Si en tu hotel desayuna un grupo de ciclistas con piernas de mármol, no te extrañes: llevas décadas compartiendo isla con el pelotón profesional. Cuando el invierno congela Europa, equipos y campeones bajan a Lanzarote a hacer kilómetros: aquí se rueda en enero con manga corta, por carreteras de asfalto impecable, poco tráfico y paisajes que quitan (más) el aliento. El viento, que aquí nunca falta, es el fichaje estrella: los entrenadores lo llaman "la montaña invisible". Con subidas cortas pero traicioneras — Femés, Haría, Tabayesco — y la vuelta a la isla como ruta reina, Lanzarote es uno de los destinos ciclistas mejor guardados del Atlántico. Alquilar una buena bici cuesta menos que un capricho — y la carretera hace el resto.
Hay un secreto a voces en el ciclismo europeo: cuando noviembre apaga la luz y las carreteras del continente se llenan de hielo, una parte del pelotón profesional hace la maleta hacia Canarias. Lanzarote lleva desde los años ochenta en ese circuito invernal — Club La Santa fue pionero en recibir deportistas de élite —, y basta pasar una semana de enero aquí para entender el porqué: veinte grados, sol garantizado, y una red de carreteras secundarias con buen firme donde los coches ceden paso y los paisajes hacen el resto.

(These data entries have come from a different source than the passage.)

Lemma members_forall n els ms :
  mapM (fun e => m ← heap c !! e; name ← s_name m; t ← tree_at n c e; Some (name, t)) els = Some ms ->
  Forall2 (fun e m => exists s, heap c !! e = Some s /\ s_name s = Some m.1 /\ tree_at n c e = Some m.2)
    els ms.
Proof.
  intros H%mapM_Some. eapply Forall2_impl; [exact H|]. simpl. intros e [name t].
  destruct (heap c !! e) as [s|]; [|done]. simpl. destruct (s_name s) as [nm|] eqn:E; [|done]. simpl.
  destruct (tree_at n c e); [|done]. intros [= <- <-]. exists s. by rewrite E.
Qed.

Lemma elements_as_list v els : elements_of v = Some els ->
  exists o, as_list v = Some o /\ match o with Some lst => elements lst | None => [] end = els.
Proof. unfold elements_of. destruct (as_list v) as [o|]; [|done]. intros [= <-]. by exists o. Qed.

(** The induction hypothesis: values below depth [n] spell their tokens. *)
Definition values_spell (n : nat) : Prop := forall l s t d, heap c !! l = Some s ->
  tree_at n c l = Some t -> writable t = true -> 0 < d ->
  spells (config_write_value n (s_value s) (s_type s) (format_of s) d) (tokens semi t).

(** A list or an array, between its brackets. *)
Lemma vector_spells n l r tl tr els ts d : values_spell n ->
  (forall k rest, reads fs k rest -> reads fs (String l k) ((tl, SNone) :: rest)) ->
  (forall k rest, reads fs k rest -> reads fs (String r k) ((tr, SNone) :: rest)) ->
  mapM (tree_at n c) els = Some ts -> forallb writable ts = true -> 0 <= d ->
  spells_all (fputs (String l " ");; write_elems (config_write_value n) els d;; fputs (String r ""))
    ((tl, SNone) :: commas (List.map (tokens semi) ts) ++ [(tr, SNone)]).
Proof using Hmoved.
  intros Hn Hl Hr Hels%mapM_Some Hw Hd. apply (spells_all_bind _ _ [(tl, SNone)]).
  - exists (String l " "). split; [apply writes_fputs|]. intros k rest Hk.
    apply (Hl (" " +:+ k)). by apply reads_white.
  - apply spells_all_bind.
    + apply (elems_spell _ (tree_at n c)); [exact Hn|apply tree_at_live|done..].
    + exists (String r ""). split; [apply writes_fputs|]. intros k rest Hk. by apply (Hr k).
Qed.

Lemma group_spells n els ms d : values_spell n -> 0 <= d ->
  mapM (fun e => m ← heap c !! e; name ← s_name m; t ← tree_at n c e; Some (name, t)) els = Some ms ->
  forallb (fun m => writable_name m.1 && writable m.2) ms = true ->
  spells_all (write_members (config_write_value n) els d) (List.concat (List.map (member_tokens semi) ms)).
Proof using Hmoved.
  intros Hn Hd Hels%members_forall Hw. by apply (members_spell _ (tree_at n c)).
Qed.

La orografía es un contrato curioso. Aquí no hay puertos alpinos — la isla es baja —, pero nadie termina una ruta diciendo que fue llana. Las subidas son cortas e intensas: la carretera de Femés y su balcón sobre Playa Blanca; el muro de Haría con sus curvas de herradura entre palmeras; Tabayesco, la ascensión más querida de la isla, un valle que sube suave y venenoso hasta el Mirador de los Valles; las rampas de Soo o del Golfo. Y entre subida y subida, el verdadero juez: el alisio. El viento de Lanzarote convierte un llano en puerto y una vuelta tranquila en sesión de fuerza — los entrenadores lo llaman la montaña invisible, y es la razón por la que tantos profesionales vienen a "esconder" trabajo duro aquí. La ruta reina es la vuelta completa a la isla: en torno a 170-200 kilómetros según variante, con Timanfaya, El Golfo y el norte en el mismo día — el recorrido, no por casualidad, del Ironman.
Para el visitante normal — el que no cobra por pedalear —, la isla es igual de generosa. Media docena de empresas alquilan bicicletas de carretera, gravel, montaña y eléctricas de gama alta; hay rutas señalizadas para todos los niveles, y el gravel vive un boom aprovechando las pistas de tierra entre volcanes y viñedos. Los menos competitivos tienen su premio: una e-bike convierte La Geria en el mejor paseo enológico del mundo, con bodegas estratégicamente colocadas para repostar.
Tres consejos de la casa. Uno: madruga — el viento suele despertarse a media mañana, y el amanecer sobre las lavas es un regalo extra. Dos: planifica el viento a favor para la vuelta; los locales diseñan las rutas "contra el alisio a la ida, empujados a la vuelta". Tres: respeto mutuo — la isla mima a sus ciclistas (los conductores están acostumbrados y dejan el metro y medio), devuélvelo rodando en fila cuando toca.
¿Quién sabe? Quizá el grupo al que sigues rueda no sea de aficionados. Aquí, el que te adelanta en Tabayesco puede estar preparando el Tour.